— Да, Эдит, нам необыкновенно повезло с ночной няней, — сказал Мишель. — Профессионал высочайшего класса!

От неожиданности я чуть не опрокинула рукавом шубы высокий стакан с минералкой. Это было не только первым одобрением деятельности Мадлен, слетевшим с уст моего мужа, но и его первой членораздельной фразой — к тому же обращенной к Эдит — с момента нашего появления в итальянском ресторанчике. Как вы уже догадались, на торжестве я присутствовала в шубе, естественно, не на голое тело — внутри был джемпер мужа и юбка от того самого костюма, в котором он забирал меня из клиники. Об обновах я не заикалась, — как бы Мишель не изгнал из дома ночную няню.

Мне и так было хорошо. Это же мой первый выход «в свет» после бесконечного затворничества! Несмотря ни на что, я чувствовала себя вполне комфортно и радовалась людям, незатейливым скатертям в белую и красную клетку, национальным мелодиям и блюдам этого крохотного заведения. Сегодняшний день выдался на редкость холодным, а ресторанчик не претендовал на презентабельность, так что в верхней одежде я не выделялась среди посетителей.

У нас был столик на шестерых — мы с Мишелем, Эдит, Макс и двое наших мальчишек, кстати сказать, последние трое сотрапезников с особым энтузиазмом уплетали спагетти всех цветов. Вернее, два столика были сдвинуты вместе возле самой эстрады, с которой сейчас немолодой тенор в сопровождении еще более престарелых гитариста и скрипача старательно умолял вернуться в Сорренто. Периодически, словно вспоминая о своем существовании, пару трелей на флейте, и не всегда к месту, выводила пухленькая смуглая девчушка лет двенадцати, вероятно, внучка кого-то из артистов.
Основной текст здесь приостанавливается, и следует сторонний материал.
(** ** The theorems *)

(** C10: an answer to rely on.  When [nabd_full] answers 0 to the producer, no push or
    reserve finds the queue full until the producer has published a message; when
    [nabd_empty] answers 0 to the consumer, no pop or peek finds it empty until the
    consumer has taken a message: in any run, whatever the other side and the observers
    do, and however stale the loads are. *)
Theorem full_and_empty_conclusive q k m tr0 s s1 tr s2 :
  ring q k 0 0 [] m -> orun q (o_initial m) tr0 s ->
  (ostep q s Producer (Answers QFull (Code 0)) s1 -> orun q s1 tr s2 ->
   (forall l, (Producer, l) ∈ tr -> delivered l = None) ->
   (Producer, Works (Ret NABD_FULL None)) ∉ tr) /\
  (ostep q s Consumer (Answers QEmpty (Code 0)) s1 -> orun q s1 tr s2 ->
   (forall l, (Consumer, l) ∈ tr -> delivered l = None) ->
   (Consumer, Works (Ret NABD_EMPTY None)) ∉ tr).
Proof.
  intros R H0. pose proof (r_wf _ _ _ _ _ _ R) as W.
  destruct (o_run_ok q k W _ _ _ _ _ (o_initial_ok q k W m R) H0) as (nH & nT & Hok).
  pose proof (ob_inv _ _ _ _ _ Hok) as I. pose proof (inv_order q k _ _ _ _ _ _ _ _ _ I) as Ho.
  split; intros Ha Hr; destruct (o_step_ok q k W _ _ _ _ _ _ Hok Ha) as (nH1 & nT1 & Hok1);
    destruct (answered q k _ _ _ _ _ _ _ Hok Ha) as (Hp1 & Hp2 & n1 & n2 & He & Hn1 & Hn2 & _ & Hacq);
    simpl in He, Hn1, Hn2, Hacq; specialize (Hacq eq_refl).
  - eapply (known_run q k W Producer (room_known q) _ (room_step q k W)); [exact Hok1| |exact Hr].
    rewrite (i_hlen _ _ _ _ _ _ _ _ _ _ _ I) in Hn1. rewrite (i_tlen _ _ _ _ _ _ _ _ _ _ _ I) in Hn2.
    pose proof (i_ph _ _ _ _ _ _ _ _ _ _ _ I). assert (n1 = nH) as -> by lia.
    rewrite inv_distance with (1 := W) (2 := I) in He by lia.
    revert He. case_zb; [done|]. intros _.
    unfold room_known, in_flight. cbn [channel ch_sent ch_room]. rewrite Hacq, Hp1.
    destruct (channel_popped q k _ _ _ I) as [_ HnH]. lia.
  - eapply (known_run q k W Consumer message_known _ (message_step q k W)); [exact Hok1| |exact Hr].
    rewrite (i_tlen _ _ _ _ _ _ _ _ _ _ _ I) in Hn1. rewrite (i_hlen _ _ _ _ _ _ _ _ _ _ _ I) in Hn2.
    pose proof (i_ct _ _ _ _ _ _ _ _ _ _ _ I). assert (n1 = nT) as -> by lia.
    rewrite inv_empty with (1 := W) (2 := I) in He by lia.
    pose proof (i_ch _ _ _ _ _ _ _ _ _ _ _ I).
    revert He. case_zb; [done|]. intros _.
    unfold message_known. cbn [channel ch_received ch_avail]. rewrite Hacq, Hp2.
    destruct (channel_popped q k _ _ _ I) as [HnT _]. lia.
Qed.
— Да, господа, повезло, — повторил Мишель, рассматривая на свет кьянти в своем бокале, — необыкновенно повезло с ночной няней. — Он повел бровью и залпом осушил бокал.

— Браво, папаша Сарди! — Селестен пару раз хлопнул в ладоши. Причем именно в тот момент, когда приглашение в Сорренто окончилось. — Браво!

Вероятно, тенор решил, что аплодисменты предназначены ему, и а капелла выдал последний куплет. Да так молодо и задорно, что удостоился одобрения других столиков.

— Наконец-то, пап, ты понял это.

— Почему «наконец-то»? Я всегда говорил…

— Да ладно, па! Ты же только огрызаешься на нее все время. Она тебя до смерти боится, даже не выходит при тебе из детской. — Селестен уверенно взял кувшин и налил отцу и себе.

— Селестен, по-моему, ты увлекся, — заметила я.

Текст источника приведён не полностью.